The following limitations need to be considered:
Many people insist on installing marble in their kitchens, if you do, be prepared to look after them carefully.
Before installing marble in your kitchen, see what colour options are available in granite and engineered stone first. The scratch and stain resistance of these stone types makes them far superior for use in the kitchen.
If you are determined to have the smooth luxurious look of marble in your home, then rather consider installing marble in the bathroom and granite or engineered stone in the kitchen. This will create a harmonious interesting balance in your home.
To read more about the different kitchen countertops, go to Kitchen Countertops page.
Marble in the bathroom
If there is one application where marble is most popular, it's the bathroom!

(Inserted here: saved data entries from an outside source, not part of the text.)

(* ===== verification/Prelude.v ===== *)
(** * Verification of Data-Structures-303: a singly linked list and a vector stack

    The repository ([src/main.h], [src/main.cpp]) has three parts:
    - [Linked_List] (declared in main.h lines 8-69, defined in main.cpp
      lines 11-168): a singly linked list of [int] whose nodes live on the
      C++ heap, created by [new Node(val)] and released by [delete]; the
      object holds [head], [tail] and the [size_t] counter [num_items].
    - [mainStack] (main.h lines 77-99, main.cpp lines 175-220): a stack
      over a [std::vector<int>], with [push], [pop] (which prints a
      warning on an empty stack), [top] (which throws on an empty stack),
      [average] (an [int] sum converted to [double] and divided by the
      size) and [display].
    - [main] (main.cpp lines 227-301): a fixed demonstration that drives
      both objects and writes a transcript to [cout].
    The list and the stack do not call each other; [main] is the only
    client of both.  The list interacts with the heap allocator through
    [new] and [delete].

    ** Files and what they model
    - [Prelude] (this file): the outcome monad [outcome] that every
      operation returns into ([Ret] a value, [Throw] a [runtime_error]
      message, or [Undef] for undefined behaviour: a null or dangling
      dereference, a double [delete], signed overflow, or a loop that
      does not end within its bound); C++ integer widths ([int] as a
      32-bit [Z] with overflow as [Undef], [size_t] as a [Z] modulo
      [2^64]); the output stream [cout] as a list of [out_item]; the
      hint databases, tactics and list lemmas shared by the other files.
    - [ListSpec]: the abstract contract of the list, as pure functions on
      [list Z]: push and pop at both ends, clamped [insert], checked
      [remove], [index_of] with the length as the not-found sentinel, and
      [front]/[back] throwing on an empty list.
    - [Memory]: the heap as a [gmap] from locations to [Node] records
      (the struct of main.h lines 11-17); [new] through the allocator
      interface [Allocator] (a class whose one law is that [new] returns
      a location that is not allocated), [delete], and loads and stores
      through pointers, with [Undef] on null or dangling pointers.  It
      also holds the list-segment predicate [lseg], which relates a chain
      of [next] pointers to a list of cells, and the frame condition
      [heap_frame], which says which locations an operation may allocate,
      free or leave alone.
    - [LinkedList] (Module [Linked_List]): every member function, written
      statement by statement against the heap of [Memory] (the object as
      the record [LL]; [push_front], [push_back], [pop_front], [pop_back]
      with its walk [walk_to_pred], [insert] and [remove] with their walk
      [advance], [front], [back], [empty], [size], [find], [print_list],
      the constructor and the destructor).  The representation invariant
      [repr] says four things: the chain from [head] spells the cells;
      [tail] is the last cell; [num_items] is the length; the cells are
      distinct.
    - [ListProps] (Module [ListProps]): reference traversals
      ([count_nodes], [last_node], [back_walk]) that compute from the
      chain what the cached fields [num_items] and [tail], and [back()],
      stand for.
    - [Lifetime] (Module [Lifetime]): a client's view of one object.
      It holds sequences of calls ([list_call], [exec_calls]) with their
      contract ([spec_calls]), and the lifetime as a state machine: states
      [Alive], [Destroyed] and [Crashed] (undefined behaviour), the step
      relation [lstep] and [reachable].  It also holds the copy
      constructor [Linked_List_copy] and the copy assignment
      [Linked_List_assign] that the compiler declares implicitly.
    - [Stack] (Modules [StackSpec] and [mainStack]): the abstract LIFO
      contract with the top first, including what [display] shows and
      what [average] computes, then the object as a record over the
      vector's contents, one definition per member function; [accumulate]
      is [std::accumulate] over [int].
    - [Interface]: the public sections of the two classes (main.h lines
      23-68 and 81-98) as type classes, [ListInterface] and
      [StackInterface].  Each has a contract, [ListContract] and
      [StackContract], relative to [ListSpec] and [StackSpec].  Instances
      for the classes of main.cpp discharge the contracts, the list's for
      any [Allocator].
    - [Demo] (Module [Demo]): [main] statement by statement in a state
      and exception monad [M] over a [World] (storage, [list], [s],
      [cout]).  It calls [list] only through [ListInterface] and [s] only
      through [StackInterface], and ends with the destructor of [list].

    ** What the theorems show
    - Refinement (LinkedList, Lifetime): on a heap that represents the cells
      [cs], each mutating list operation returns (no [Undef], enough
      fuel).  The new state represents exactly the cells that the
      [ListSpec] function, applied to the cells themselves, prescribes
      ([refines_cells]: [insert] links the cell [(new, v)] at the position
      [ListSpec.insert] gives, and every other node keeps its location),
      and the heap changed only on the cells the operation allocated or
      released.  Projected to the payloads ([refines]) this is the
      contract of [ListSpec], and it holds for any sequence of calls, by
      induction on the sequence.  The observers
      ([front], [back], [find], [print_list]) agree with the contract,
      and [front]/[back] throw on an empty list.
    - Memory safety and termination: the destructor releases exactly
      the list's nodes, and its loop runs exactly one iteration per node;
      the loop of [find] runs one iteration per node up to the first
      match.  After any
      sequence of calls from an empty list, the allocated nodes are
      exactly the list's cells, and after the destructor the heap is
      empty (no leak, no double free).
    - Lifetime (rule induction on [lstep]): no reachable state is
      [Crashed].  Every live state satisfies the type invariant
      ([num_items] a [size_t], every node an [int]).  In every live state
      each well-typed call itself returns and leads to a reachable live
      state, and the destructor leaves an empty heap.  Copying a non-empty list is a double free, and
      assigning leaks the target's nodes.
    - The shape invariant: [head], [tail] and [num_items] are null or zero
      together, and [tail] is reached from [head] in [num_items - 1]
      steps.  In every reachable state the cached [num_items] and [tail]
      equal what a traversal computes, and [back()] returns what a walk
      to the last node reads ([ListProps]).
    - Round trips: [pop_back] after [push_back v], [pop_front] after
      [push_front v], and [remove i] after [insert i v] for
      [0 <= i <= size()] give back the very same heap and object.  The
      last one composes the cell-level results: the cells come back, and
      a heap and an object representing given cells, with the rest of
      the heap untouched, are unique ([repr_unique]).
    - Stack: the refinement of the abstract LIFO contract by every member
      function ([display] and [average] included), the LIFO laws,
      the diagnostic of [pop] and the exception of
      [top] on an empty stack, [accumulate] equal to the exact sum
      exactly when no partial sum overflows [int], the value of
      [average] (undefined exactly when a partial sum overflows), and the
      output of [display].
    - [main]: its list part is proved against [ListContract] alone
      ([Demo.main_list_part_contract]) and its stack part against
      [StackContract] alone ([Demo.main_stack_part_contract]), and the
      two compose ([Demo.main_contract]): with any implementations
      meeting the contracts, the whole of [main] ([run_main]) runs to its
      end without an exception or undefined behaviour and writes exactly
      [list_transcript ++ stack_transcript]; [Demo.main] is [run_main]
      with the classes of main.cpp.

    ** Bounds and fuel
    [num_items] is a [size_t]: the model wraps it modulo [2^64], and the
    refinement theorems for the operations that increment it assume that
    the list holds fewer than [SIZE_MAX] elements (a real machine cannot
    hold [2^64] nodes).  The [while] loops (destructor, [pop_back],
    [find], [print_list]) get as fuel the number of allocated nodes.
    This is enough ([lseg_length_le]): each iteration visits a distinct
    node of an acyclic chain.  The [for] loops of [insert] and [remove]
    run for their count.  Payloads are [int]s; the list never computes
    with them, the stack's [average] adds them in [int] and the model
    makes a sum outside [[INT_MIN, INT_MAX]] undefined.

    ** Findings
    [Linked_List] has a destructor but no copy constructor or copy
    assignment (the rule of three), so a copy shares, and later
    double-frees, the nodes ([Lifetime.copy_double_free]), and an
    assignment leaks the target's nodes ([Lifetime.assign_leaks]).  [average]
    overflows in [int] on inputs whose mean is representable
    ([mainStack.average_spec]; the stack [[INT_MAX; 1]] is one).  The
    specification's wording that
    [count] steps from [head] reach [tail] is off by one ([repr_shape]).

    ** Not modelled
    The text formatting of [cout] (an [int] is an [OInt] item, not its
    decimal digits; a [double] is an [ODouble] item).  [std::bad_alloc]
    when [new] fails: allocation is assumed to succeed.  The capacity of
    the vector, which [mainStack]'s interface does not expose. *)

From Stdlib Require Export ZArith PrimFloat Uint63.
From stdpp Require Export base gmap list strings.

Declare Scope cxx_scope.
Delimit Scope cxx_scope with cxx.

(** ** The outcome of a C++ call *)

(** [Ret] a value; [Throw] a [std::runtime_error] with its message;
    [Undef] undefined behaviour (or a loop that exceeds its bound). *)
Inductive outcome (A : Type) : Type :=
| Ret (a : A)
| Throw (msg : string)
| Undef.
Arguments Ret {A} a.
Arguments Throw {A} msg.
Arguments Undef {A}.

#[global] Instance outcome_ret : MRet outcome := λ A a, Ret a.
#[global] Instance outcome_bind : MBind outcome :=
  λ A B f m, match m with Ret a => f a | Throw s => Throw s | Undef => Undef end.

(** A heap access that finds nothing is undefined behaviour. *)
Definition of_option {A} (o : option A) : outcome A :=
  match o with Some a => Ret a | None => Undef end.

(** ** C++ integer widths *)

Definition INT_MIN : Z := - 2 ^ 31.
Definition INT_MAX : Z := 2 ^ 31 - 1.
Definition SIZE_MAX : Z := 2 ^ 64 - 1.

(** An [int] value. *)
Definition is_int (z : Z) : Prop := (INT_MIN ≤ z ≤ INT_MAX)%Z.
#[global] Instance is_int_dec z : Decision (is_int z) := _.

(** A [size_t] value. *)
Definition is_size (z : Z) : Prop := (0 ≤ z ≤ SIZE_MAX)%Z.
#[global] Instance is_size_dec z : Decision (is_size z) := _.

(** [size_t] arithmetic is modulo [2^64]. *)
Definition size_wrap (z : Z) : Z := z mod 2 ^ 64.
Definition size_inc (n : Z) : Z := size_wrap (n + 1).
Definition size_dec (n : Z) : Z := size_wrap (n - 1).

(** Signed [int] addition: overflow is undefined behaviour. *)
Definition int_add (a b : Z) : outcome Z :=
  if decide (is_int (a + b)) then Ret (a + b)%Z else Undef.

(** [static_cast<double>] of an integer that fits in 63 bits. *)
Definition double_of_Z (z : Z) : float :=
  if (z <? 0)%Z then PrimFloat.opp (PrimFloat.of_uint63 (Uint63.of_Z (- z)))
  else PrimFloat.of_uint63 (Uint63.of_Z z).

(** ** The output stream [cout] *)

Inductive out_item : Type :=
| OStr (s : string)
| OInt (z : Z)
| OSize (n : Z)
| ODouble (d : float)
| OEndl.

Abbreviation ostream := (list out_item).

(** The character ['\n'] as a string. *)
Definition newline : string := String (Ascii.ascii_of_nat 10) EmptyString.

(** ** Automation *)

Create HintDb cxx discriminated.
Create Rewrite HintDb cxx_rw.

(** Close a decidable goal about concrete data by evaluation. *)
Ltac decide_concrete := apply (bool_decide_unpack _); vm_compute; exact I.

(** ** Generic lemmas *)

Lemma bind_Ret {A B} (a : A) (f : A → outcome B) : (Ret a ≫= f) = f a.
Proof. reflexivity. Qed.

Lemma bind_Ret_inv {A B} (m : outcome A) (f : A → outcome B) b :
  (m ≫= f) = Ret b → ∃ a, m = Ret a ∧ f a = Ret b.
Proof. destruct m; simpl; [eauto | discriminate..]. Qed.

Lemma of_option_Some {A} (a : A) : of_option (Some a) = Ret a.
Proof. reflexivity. Qed.

#[export] Hint Rewrite @bind_Ret @of_option_Some : cxx_rw.

Lemma size_inc_small n : (0 ≤ n < SIZE_MAX)%Z → size_inc n = (n + 1)%Z.
Proof. unfold size_inc, size_wrap, SIZE_MAX. intros. apply Z.mod_small. lia. Qed.

Lemma size_dec_small n : (0 < n ≤ SIZE_MAX)%Z → size_dec n = (n - 1)%Z.
Proof. unfold size_dec, size_wrap, SIZE_MAX. intros. apply Z.mod_small. lia. Qed.

Lemma size_dec_inc n : (0 ≤ n < SIZE_MAX)%Z → size_dec (size_inc n) = n.
Proof. intros. rewrite size_inc_small, size_dec_small by (unfold SIZE_MAX in *; lia). lia. Qed.

Lemma size_wrap_bound z : is_size (size_wrap z).
Proof.
  unfold is_size, size_wrap, SIZE_MAX.
  pose proof (Z.mod_pos_bound z (2 ^ 64)). lia.
Qed.

Lemma int_add_ok a b : is_int (a + b) → int_add a b = Ret (a + b)%Z.
Proof. intros H. unfold int_add. by rewrite decide_True. Qed.

Lemma int_add_overflow a b : ¬ is_int (a + b) → int_add a b = Undef.
Proof. intros H. unfold int_add. by rewrite decide_False. Qed.

(** Cut a list at position [k]. *)
Lemma list_split_at {A} (xs : list A) k :
  k < length xs → ∃ xs1 x xs2, xs = xs1 ++ x :: xs2 ∧ length xs1 = k.
Proof.
  intros Hk. destruct (lookup_lt_is_Some_2 xs k Hk) as [x Hx].
  destruct (list_elem_of_split_length xs k x Hx) as (xs1 & xs2 & -> & ->). eauto.
Qed.

(** A list of two or more elements ends with two of them. *)
Lemma list_last_two {A} (xs : list A) :
  2 ≤ length xs → ∃ xs0 a b, xs = (xs0 ++ [a]) ++ [b].
Proof.
  intros Hlen. destruct xs as [|x1 xs] using rev_ind; [simpl in Hlen; lia|].
  destruct xs as [|x0 xs] using rev_ind; [simpl in Hlen; lia|]. eauto.
Qed.

Lemma Forall_removelast {A} (P : A → Prop) xs : Forall P xs → Forall P (removelast xs).
Proof.
  destruct xs as [|x xs _] using rev_ind; [done|].
  rewrite removelast_last. by intros [? _]%Forall_app.
Qed.

Lemma fmap_removelast {A B} (f : A → B) xs : f <$> removelast xs = removelast (f <$> xs).
Proof.
  destruct xs as [|x xs _] using rev_ind; [done|].
  rewrite removelast_last, fmap_app. simpl. by rewrite removelast_last.
Qed.

Lemma NoDup_snoc_notin {A} (xs : list A) x : NoDup (xs ++ [x]) → x ∉ xs.
Proof. intros Hnd ?. apply NoDup_app in Hnd as (_ & Hdis & _). by apply (Hdis x); [|left]. Qed.

(** What a duplicate-free list cut around [a] says about its parts. *)
Lemma NoDup_mid {A} (xs1 xs2 : list A) a :
  NoDup (xs1 ++ a :: xs2) →
  a ∉ xs1 ∧ a ∉ xs2 ∧ NoDup xs1 ∧ NoDup xs2 ∧ (∀ x, x ∈ xs1 → x ∉ xs2).
Proof.
  intros Hnd. apply NoDup_app in Hnd as (Hnd1 & Hdis & Hnd2). apply NoDup_cons in Hnd2 as [Ha Hnd2].
  split_and!; [intros ?; by apply (Hdis a); [|left] | done..|].
  intros x ? ?. apply (Hdis x); [done | by right].
Qed.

With a wide variety of colours and beautiful soft patterns, marble give a bathroom a warm elegant ambiance.
Aside from using marble for bathroom vanity units and walls, it can also be used for the floors of the bathroom as well. Like any other smooth surface floor, the polished surface of a marble can be slippery if it gets wet and a honed marble surface is recommended, especially for shower floors.
Marble can also be used for, fireplace surrounds, table tops, reception countertops, floor tiles, exterior applications such as braai areas, jacuzzi and pool surrounds, and more.